To counterbalance this tendency, I like to highlight cases where

                                ‘What if’   became   ‘Just did’

Natural disasters that happened in recent years, or at least in recent history, are stories that bear re-telling.

My previous blog involved the collapse of Mt. St. Helens.  Surely you can’t get a fresher ‘just did’ than 1980. 

For this chapter, turn back the clock to 1888. OK, no cell phones then, but telegraphs had been around for a long while, electric lighting was making head road, and your great-grandfather could have been planning his next move.

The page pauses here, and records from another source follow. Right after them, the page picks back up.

Lemma avoids_digit (needle : string) :
  forallb (λ c, avoidsIn c needle) (list_ascii_of_string "0123456789") = true →
  ∀ d, avoidsIn (pretty_N_char d) needle = true.
Proof.
  intros H d. cbn in H. rewrite !andb_true_iff in H.
  destruct H as (?&?&?&?&?&?&?&?&?&?&_).
  unfold pretty_N_char.
  destruct d as [|p]; [done|].
  do 4 (try destruct p as [p|p|]); done.
Qed.

Lemma replaceAllChar_app (c : ascii) (rep a b : string) :
  replaceAllChar c rep (a +:+ b) = replaceAllChar c rep a +:+ replaceAllChar c rep b.
Proof.
  induction a as [|d a IH]; [done|]. rewrite app_cons. cbn [replaceAllChar].
  destruct (Ascii.eqb d c); by rewrite IH, ?app_cons, ?app_assoc_str.
Qed.

Lemma escapeForSwift_app (a b : string) :
  escapeForSwift (a +:+ b) = escapeForSwift a +:+ escapeForSwift b.
Proof. unfold escapeForSwift. by rewrite !replaceAllChar_app. Qed.

Lemma replaceAllChar_word (c : ascii) (rep name : string) :
  isWordChar c = false →
  forallb isWordChar (list_ascii_of_string name) = true →
  replaceAllChar c rep name = name.
Proof.
  intros Hc. induction name as [|d name IH]; [done|].
  cbn [list_ascii_of_string forallb replaceAllChar].
  intros [Hd Hname]%andb_true_iff.
  destruct (Ascii.eqb_spec d c) as [->|_]; [congruence|]. by rewrite IH.
Qed.

Lemma escapeForSwift_identifier (name : string) :
  isIdentifier name = true → escapeForSwift name = name.
Proof.
  unfold isIdentifier. intros [_ Hname]%andb_true_iff.
  unfold escapeForSwift.
  rewrite (replaceAllChar_word backslash _ name) by done.
  rewrite (replaceAllChar_word dquote _ name) by done.
  rewrite (replaceAllChar_word newline _ name) by done.
  rewrite (replaceAllChar_word creturn _ name) by done.
  by rewrite (replaceAllChar_word tab _ name).
Qed.

(** A name that [extractVariables] finds stands in the escaped message. *)
Lemma extractVariables_escaped (needle message name : string) :
  name ∈ extractVariables message →
  includes needle name = true →
  includes needle (escapeForSwift message) = true.
Proof.
  intros Hname Hneedle.
  destruct (extractVariables_occurrences message) as (occurrences & Heq & _ & Hocc).
  rewrite Heq in Hname. apply list_elem_of_fmap in Hname as ([i name'] & -> & Hin).
  apply Hocc in Hin as (before & after & -> & _ & Hid). cbn [snd] in *.
  unfold placeholder. rewrite !escapeForSwift_app, (escapeForSwift_identifier name') by done.
  by apply includes_r, includes_l, includes_r, includes_l.
Qed.

(** ** Generated intent code *)

Section GeneratedCode.

Lemma join_lookup (sep : string) (l : list string) (i : nat) (x : string) :
  l !! i = Some x → ∃ before after, join sep l = before +:+ x +:+ after.
Proof.
  revert i. induction l as [|y l IH]; intros i Hi; [done|].
  destruct i as [|i]; simpl in Hi.
  - injection Hi as ->. exists EmptyString. destruct l as [|z l].
    + exists EmptyString. by rewrite app_empty_l, app_empty_r.
    + by exists (sep +:+ join sep (z :: l)).
  - destruct (IH i Hi) as (before & after & Heq). destruct l as [|z l]; [done|].
    exists (y +:+ sep +:+ before), after.
    change (join sep (y :: z :: l)) with (y +:+ sep +:+ join sep (z :: l)).
    by rewrite Heq, !app_assoc_str.
Qed.

Variable numberToString : float → string.
Variable toUpperCase : ascii → string.
Variable toLowerCase : string → string.

(** In the struct of a shortcut, the block of each state dialog stands
    before the code that publishes the command, posts the notification and
    polls for the response. *)
Lemma dialog_block_precedes_publication
    (shortcut : ShortcutDefinition) (useLocalization : bool)
    (dialogs : list StateDialog) (index : nat) (dialog : StateDialog) :
  stateDialogs shortcut = Some dialogs →
  dialogs !! index = Some dialog →
  ∃ before between,
    generateIntentStruct numberToString toUpperCase toLowerCase shortcut useLocalization
    = before
      +:+ code (generateStateDialogSwift numberToString
                  (dialogParams numberToString toUpperCase shortcut useLocalization
                     index dialog))
      +:+ between
      +:+ publicationCode numberToString toUpperCase shortcut useLocalization.
Proof.
  intros Hdialogs Hindex. unfold generateIntentStruct.
  generalize (publicationCode numberToString toUpperCase shortcut useLocalization).
  generalize (preambleCode toUpperCase toLowerCase shortcut useLocalization).
  intros preamble publication. unfold dialogCode.
  rewrite Hdialogs. destruct dialogs as [|d ds]; [done|].
  assert (map code (dialogResults numberToString toUpperCase shortcut useLocalization)
          !! index
          = Some (code (generateStateDialogSwift numberToString
                          (dialogParams numberToString toUpperCase shortcut
                             useLocalization index dialog)))) as Hcode.
  { unfold dialogResults. rewrite Hdialogs. cbn [from_option]. unfold id.
    change (map code ?l) with (code <$> l).
    rewrite list_lookup_fmap, list_lookup_imap, Hindex. reflexivity. }
  destruct (join_lookup nl _ _ _ Hcode) as (pre & post & ->).
  cbv zeta.
  generalize (if hasConfirmationDialogs numberToString toUpperCase shortcut
                   useLocalization
              then nl +:+ "        // Track whether user confirmed any state-based dialogs"
                   +:+ nl +:+ "        var userConfirmedOverride = false" +:+ nl
                   +:+ "        "
              else EmptyString).
  intros declaration.
  exists (preamble +:+ nl +:+ "        // Check app state for state-based dialogs"
          +:+ nl +:+ "        " +:+ declaration +:+ pre),
         (post +:+ nl +:+ "    ").
  rewrite !app_assoc_str. reflexivity.
Qed.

The place -- Ritter Island  --  5.6 degrees south latitude, 148.1 degrees east longitude.  Ritter Island was a volcano between Papua New Guinea and New Britain.  Think of it as Mt. St. Helens up to its neck in water.

Like Mt. St. Helens, one day this volcano exploded and collapsed. Unlike Mt. St. Helens, being in the ocean, Ritter Island generated a tsunami tens of meters high. The wave killed 100s if not 1000s of natives. This is no fiction. Reports from survivors, eyewitnesses and passing mariners written concurrently or soon after comprise a detailed tale, replete with times, heights, descriptions, and diagrams.

 If you have four minutes to spare -  the movie above will take you through the Ritter Island Saga.

 Why care about Ritter Island? For me, running computer simulations that reproduce observations of ‘just dids’, bolsters confidence in predicting consequences of those ‘what ifs’.